The Alignment Economy splits the two jobs into two kinds of points instead of forcing one unit to do both badly. Active points are pure medium of exchange: fresh every morning, gone every midnight. Points you receive from others become Earned points, which persist as savings (managed by a daily rebase rather than expiry). You can absolutely save. You just can't save the allocation itself; you save what other people paid you for contributing value.
What does daily expiry actually do?
It makes the floor real. A billionaire and a minimum-wage worker wake up with the same 1,440 points, and the billionaire cannot stockpile the daily flow into a position of leverage over it. Equal allocation plus expiry means the floor is a floor forever, not a head start that compounds.
It removes the hoarding option entirely. No expiry mechanism, no velocity problem. Nobody delays a purchase waiting for points to appreciate, because today's allocation does not exist tomorrow.

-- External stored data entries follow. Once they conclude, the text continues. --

(** Take over the session ID of an answer, which must have one. *)
Definition takeSessionID (missing : error) (r : HttpResponse) : MT unit :=
  let* c := client in
  let id := headerOf SessionHeader (hp_Headers r) in
  setClient (tc_set_sessionID id c) ;;;
  if String.eqb id "" then fail missing else ret tt.

Definition getSessionID : MT unit :=
  let* c := client in
  let* x := sendNow (sessionRequest c) in
  match x with
  | NoReply e => fail ("failed to send request: " +:+ e)%string
  | Reply r =>
      if hp_Status r =? 409 then takeSessionID "no session ID in 409 response" r
      else if hp_Status r =? 200 then takeSessionID "successful response but no session ID" r
      else fail ("unexpected status code getting session: " +:+ Itoa (hp_Status r))%string
  end.

(** What an answer other than 409 gives. *)
Definition readRPC (r : HttpResponse) : MT TransmissionRPCResponse :=
  if hp_Status r =? 401 then fail "unauthorized - invalid credentials"
  else if negb (hp_Status r =? 200) then fail (httpError r)
  else
    let* rpcResp := unmarshal "failed to decode response" (hp_JSON r) in
    if String.eqb (trr_Result rpcResp) "success" then ret rpcResp
    else fail ("RPC error: " +:+ trr_Result rpcResp)%string.

(** The loop [for attempt := 0; attempt <= MaxRetries; attempt++] with the number of
    attempts that are left; the pauses between attempts are not modelled. *)
Fixpoint attempts (left_ : nat) (body : any) : MT TransmissionRPCResponse :=
  match left_ with
  | O => fail "request failed - max retries exceeded"
  | S left_ =>
      let* c := client in
      (if String.eqb (tc_sessionID c) ""
       then wrapErr (λ e, "failed to get session ID: " +:+ e)%string getSessionID else ret tt) ;;;
      let* c := client in
      let* x := sendNow (callRequest body c) in
      match x with
      | NoReply e =>
          if (0 <? left_)%nat then attempts left_ body
          else fail ("request failed after retries: " +:+ e)%string
      | Reply r =>
          if hp_Status r =? 409 then
            takeSessionID "session expired but no new ID provided" r ;;; attempts left_ body
          else readRPC r
      end
  end.

Definition request (method : string) (arguments : gmap string any) : MT TransmissionRPCResponse :=
  if marshalable (VObject arguments)
  then attempts (1 + MaxRetries) (toJSON (mkTransmissionRPCRequest method arguments 0))
  else fail ("failed to marshal request: " +:+ marshalError (VObject arguments))%string.

(** The arguments are encoded again and decoded into the struct. *)
Definition GetSession : MT TransmissionSession :=
  let* resp := request "session-get" ∅ in
  unmarshal "failed to unmarshal session" (Some (toWire (VObject (trr_Arguments resp)))).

It solves the cold-start problem. New currencies die in silence: no merchants because no spenders, no spenders because no merchants. Expiry forces day-one activity. Even two early participants must transact or watch their points burn, and every one of those transactions is data the proof-of-human system uses to tell real lives from fake ones. The mechanism that drives spending is the same mechanism that bootstraps security.

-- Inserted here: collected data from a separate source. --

#[export] Instance FromJSON_DelugeConfig : FromJSON DelugeConfig := asStruct (λ l,
  vDownloadLocation ← getString "download_location" l;
  vMoveCompleted ← getBool "move_completed" l;
  vMoveCompletedPath ← getString "move_completed_path" l;
  vAutoManagedDefault ← getBool "auto_managed_default" l;
  vCopyTorrentFile ← getBool "copy_torrent_file" l;
  vTorrentfilesLocation ← getString "torrentfiles_location" l;
  vMaxDownloadSpeed ← getFloat "max_download_speed" l;
  vMaxUploadSpeed ← getFloat "max_upload_speed" l;
  vMaxDownloadSpeedPerTorrent ← getFloat "max_download_speed_per_torrent" l;
  vMaxUploadSpeedPerTorrent ← getFloat "max_upload_speed_per_torrent" l;
  vMaxConnections ← getInt "max_connections_global" l;
  vMaxConnectionsPerTorrent ← getInt "max_connections_per_torrent" l;
  vMaxUploadSlots ← getInt "max_upload_slots_global" l;
  vMaxUploadSlotsPerTorrent ← getInt "max_upload_slots_per_torrent" l;
  vStopSeedAtRatio ← getBool "stop_seed_at_ratio" l;
  vStopSeedRatio ← getFloat "stop_seed_ratio" l;
  vRemoveAtRatio ← getBool "remove_seed_at_ratio" l;
  vShareRatioLimit ← getFloat "share_ratio_limit" l;
  vSeedTimeRatioLimit ← getFloat "seed_time_ratio_limit" l;
  vSeedTimeLimit ← getInt "seed_time_limit" l;
  vMaxActiveDownloading ← getInt "max_active_downloading" l;
  vMaxActiveSeeding ← getInt "max_active_seeding" l;
  vMaxActiveLimit ← getInt "max_active_limit" l;
  vQueueNewToTop ← getBool "queue_new_to_top" l;
  vStopSeedWhenShareRatioReached ← getBool "stop_seed_when_share_ratio_reached" l;
  vListenPorts ← getSlice asIntElem "listen_ports" l;
  vRandomPort ← getBool "random_port" l;
  vListenInterface ← getString "listen_interface" l;
  vOutgoingInterface ← getString "outgoing_interface" l;
  vListenUsesSysPorts ← getBool "listen_use_sys_port" l;
  vListenReusePorts ← getBool "listen_reuse_port" l;
  vDHTEnabled ← getBool "dht" l;
  vUPnPEnabled ← getBool "upnp" l;
  vNATPMPEnabled ← getBool "natpmp" l;
  vLSDEnabled ← getBool "lsd" l;
  vPEEnabled ← getBool "pe_enabled" l;
  vPEEncLevel ← getInt "enc_level" l;
  vProxyEnabled ← getBool "proxy_type" l;
  vProxyHostname ← getString "proxy_hostname" l;
  vProxyPort ← getInt "proxy_port" l;
  vProxyUsername ← getString "proxy_username" l;
  vProxyPassword ← getString "proxy_password" l;
  vAddPaused ← getBool "add_paused" l;
  vPreAllocateStorage ← getBool "pre_allocate_storage" l;
  vPrioritizeFirstLastPieces ← getBool "prioritize_first_last_pieces" l;
  vSequentialDownload ← getBool "sequential_download" l;
  vSuperSeeding ← getBool "super_seeding" l;
  Some (mkDelugeConfig vDownloadLocation vMoveCompleted vMoveCompletedPath vAutoManagedDefault vCopyTorrentFile vTorrentfilesLocation vMaxDownloadSpeed vMaxUploadSpeed vMaxDownloadSpeedPerTorrent vMaxUploadSpeedPerTorrent vMaxConnections vMaxConnectionsPerTorrent vMaxUploadSlots vMaxUploadSlotsPerTorrent vStopSeedAtRatio vStopSeedRatio vRemoveAtRatio vShareRatioLimit vSeedTimeRatioLimit vSeedTimeLimit vMaxActiveDownloading vMaxActiveSeeding vMaxActiveLimit vQueueNewToTop vStopSeedWhenShareRatioReached vListenPorts vRandomPort vListenInterface vOutgoingInterface vListenUsesSysPorts vListenReusePorts vDHTEnabled vUPnPEnabled vNATPMPEnabled vLSDEnabled vPEEnabled vPEEncLevel vProxyEnabled vProxyHostname vProxyPort vProxyUsername vProxyPassword vAddPaused vPreAllocateStorage vPrioritizeFirstLastPieces vSequentialDownload vSuperSeeding)).

(** ** SABnzbd *)

Record SABnzbdMiscConfig := mkSABnzbdMiscConfig {
  smc_DownloadDir : string;
  smc_CompleteDir : string;
  smc_IncompleteDir : string;
  smc_ScriptDir : string;
  smc_NzbBackupDir : string;
  smc_AdminDir : string;
  smc_LogDir : string;
  smc_Bandwidth : string;
  smc_BandwidthPerc : Z;
  smc_QueueCompleteAction : string;
  smc_PreCheck : bool;
  smc_Unpack : bool;
  smc_UnpackReplace : bool;
  smc_ScriptArgs : string;
  smc_DirectUnpack : bool;
  smc_EnableMeta : bool;
  smc_SafeMode : bool;
  smc_NoAssembly : bool;
  smc_ParOption : Z;
  smc_HistoryRetention : string;
  smc_EmailServer : string;
  smc_EmailTo : string;
  smc_EmailFrom : string }.

#[export] Instance FromJSON_SABnzbdMiscConfig : FromJSON SABnzbdMiscConfig := asStruct (λ l,
  vDownloadDir ← getString "download_dir" l;
  vCompleteDir ← getString "complete_dir" l;
  vIncompleteDir ← getString "incomplete_dir" l;
  vScriptDir ← getString "script_dir" l;
  vNzbBackupDir ← getString "nzb_backup_dir" l;
  vAdminDir ← getString "admin_dir" l;
  vLogDir ← getString "log_dir" l;
  vBandwidth ← getString "bandwidth_max" l;
  vBandwidthPerc ← getInt "bandwidth_perc" l;
  vQueueCompleteAction ← getString "queue_complete" l;
  vPreCheck ← getBool "pre_check" l;
  vUnpack ← getBool "unpack" l;
  vUnpackReplace ← getBool "unpack_replace" l;
  vScriptArgs ← getString "script" l;
  vDirectUnpack ← getBool "direct_unpack" l;
  vEnableMeta ← getBool "enable_meta" l;
  vSafeMode ← getBool "safe_mode" l;
  vNoAssembly ← getBool "no_assembly" l;
  vParOption ← getInt "par_option" l;
  vHistoryRetention ← getString "history_retention" l;
  vEmailServer ← getString "email_server" l;
  vEmailTo ← getString "email_to" l;
  vEmailFrom ← getString "email_from" l;
  Some (mkSABnzbdMiscConfig vDownloadDir vCompleteDir vIncompleteDir vScriptDir vNzbBackupDir vAdminDir vLogDir vBandwidth vBandwidthPerc vQueueCompleteAction vPreCheck vUnpack vUnpackReplace vScriptArgs vDirectUnpack vEnableMeta vSafeMode vNoAssembly vParOption vHistoryRetention vEmailServer vEmailTo vEmailFrom)).

Record SABnzbdServerConfig := mkSABnzbdServerConfig {
  ssc_Name : string;
  ssc_Host : string;
  ssc_Port : Z;
  ssc_Username : string;
  ssc_Password : string;
  ssc_Connections : Z;
  ssc_SSL : bool;
  ssc_SSLVerify : Z;
  ssc_Optional : bool;
  ssc_Retention : Z;
  ssc_Enable : bool;
  ssc_Priority : Z }.

#[export] Instance FromJSON_SABnzbdServerConfig : FromJSON SABnzbdServerConfig := asStruct (λ l,
  vName ← getString "name" l;
  vHost ← getString "host" l;
  vPort ← getInt "port" l;
  vUsername ← getString "username" l;
  vPassword ← getString "password" l;
  vConnections ← getInt "connections" l;
  vSSL ← getBool "ssl" l;
  vSSLVerify ← getInt "ssl_verify" l;
  vOptional ← getBool "optional" l;
  vRetention ← getInt "retention" l;
  vEnable ← getBool "enable" l;
  vPriority ← getInt "priority" l;
  Some (mkSABnzbdServerConfig vName vHost vPort vUsername vPassword vConnections vSSL vSSLVerify vOptional vRetention vEnable vPriority)).

Record SABnzbdCategory := mkSABnzbdCategory {
  scg_Name : string;
  scg_Order : Z;
  scg_Dir : string;
  scg_Script : string;
  scg_Priority : Z;
  scg_PostProc : Z }.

Has expiring money ever been tried?
Yes, and it worked well enough to get banned. In 1932, the Austrian town of Worgl, drowning in Depression unemployment, issued local money that lost 1% of its value each month unless a stamp was purchased. Nobody hoarded it. The scrip circulated so fast that the town paved roads, built a bridge, and cut unemployment while the rest of Austria sank deeper. Economists called it the Miracle of Worgl. The Austrian central bank called it a threat to its currency monopoly and shut it down in 1933.

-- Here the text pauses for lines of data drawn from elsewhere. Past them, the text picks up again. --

Lemma deluge_keeps args : DelugeLaws exampleClient true (λ j _, j) fst snd args.
Proof.
  split.
  - vm_compute. discriminate.
  - intros j w id. by eexists w, true, _, (mkDelugeRPCResponse id (Some (VBool true)) None).
  - intros j w -> id. eexists w, true, _, (mkDelugeRPCResponse id (Some _) None). split_and!; [done..| |done|done].
    eexists _, _, _. split; [done|]. intros id'. by eexists (true, w.2), true, _, (mkDelugeRPCResponse id' (Some VNil) None).
  - intros j w id. by eexists w, j, _, (mkDelugeRPCResponse id (Some (VBool j)) None).
  - intros j [k s] -> Hk id. cbn in Hk. subst k.
    eexists (true, stored args ∪ s), true, _, (mkDelugeRPCResponse id (Some VNil) None). split_and!;
      [unfold roundTrip, Server, respond; cbn; by rewrite arguments_stored|done..].
Qed.
End MiniDeluge.

Section witnesses.
Import MiniDeluge.

(** A new client logs in, connects the Web UI and sets the configuration. *)
Lemma deluge_sync_witness : ∃ w' j' id',
  syncDelugeSettings exampleDeluge (mkNet (false, ∅) exampleClient) =
    (mkNet w' (dc_session j' true id' exampleClient), Ret tt) ∧
  w'.2 !! "listen_ports"%string = Some (VList [VInt 6881; VInt 6889]) ∧
  w'.2 !! "max_upload_speed"%string = Some (VInt (-1)).
Proof.
  assert (bool_decide (delugeConfig exampleDeluge = ∅) = false) as Hne by (vm_compute; reflexivity).
  pose proof (deluge_sync exampleClient true (λ j _, j) fst snd exampleDeluge false false 0 (false, ∅)
    (deluge_keeps _) ltac:(discriminate)) as Hs.
  cbv zeta in Hs. rewrite Hne in Hs.
  assert (marshalable (VObject (delugeConfig exampleDeluge)) = true) as Hm by (vm_compute; reflexivity).
  rewrite Hm in Hs. cbn [orb andb] in Hs. destruct Hs as (w' & j' & id' & E & Hc & _). exists w', j', id'. split; [exact E|].
  rewrite Hc. split; vm_compute; reflexivity.
Defined.
End witnesses.
Fixpoint encodeParams (params : list any) : list xml + error :=
  match params with
  | [] => inl []
  | p :: rest =>
      match XMLRPCValue p with
      | None => inr ("unsupported parameter type: " +:+ typeName p)%string
      | Some v => match encodeParams rest with
                  | inl l => inl (XMLRPCParam v :: l)
                  | inr e => inr e
                  end
      end
  end.

Record RTorrentClient := mkRTorrentClient {
  rc_baseURL : string;
  rc_username : string;
  rc_password : string }.

Definition NewRTorrentClient (baseURL username password : string) : RTorrentClient :=
  mkRTorrentClient (trimSlash baseURL) username password.

Section client.
Context {W : Type} `{Transport W} `{UnicodeSpace} `{FloatSyntax} (c : RTorrentClient).

Definition callPost (document : xml) : HttpRequest :=
  mkHttpRequest "POST" (rc_baseURL c) [("Content-Type", "text/xml")%string] (basicAuth (rc_username c) (rc_password c))
    (XMLBody document).

(** The code and the text of a fault: of its last members of these names. *)
Definition faultError (members : list XMLRPCMember) : error :=
  let code := foldl (λ n m, if String.eqb (xm_Name m) "faultCode" then xm_Int m else n) 0 members in
  let text := foldl (λ s m, if String.eqb (xm_Name m) "faultString" then xm_String m else s) "" members in
  ("XML-RPC fault " +:+ Itoa code +:+ ": " +:+ text)%string.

The economist behind the idea, Silvio Gesell, argued that money should decay like the goods it buys; Keynes wrote that the future would learn more from Gesell than from Marx. The idea was never wrong. It just needed infrastructure that couldn't be shut down by one central bank, which is what a blockchain is.
The arithmetic of a day
| Morning | Spent during day | Midnight | |
|---|---|---|---|
| Active points | 1,440 arrive | Sent to people, goods, services | Remainder burns |
| Earned points | Balance persists | Grows by whatever others paid you | Rebased, share preserved |
One clean consequence: the maximum any person can inject into the economy per day is 1,440 points. Influence over the daily flow is capped at exactly one human's worth, every day, for everyone.
FAQ
What if I'm sick, offline, or asleep and can't spend? Standing allocations solve this: you can direct your daily points automatically, for example sending all 1,440 to a spouse or splitting them across recurring commitments. Expiry punishes hoarding, not busy lives.
Can't I just send my points to myself or a second account? Points sent to your own account would simply become your Earned points and enter the rebase, gaining you nothing over spending them normally, and duplicate accounts are what the proof-of-human system exists to catch.
Is this the same as demurrage? Same family, sharper implementation. Demurrage taxes idle money slowly; daily expiry of the allocation removes idleness as an option, while savings (Earned points) are handled separately by the rebase.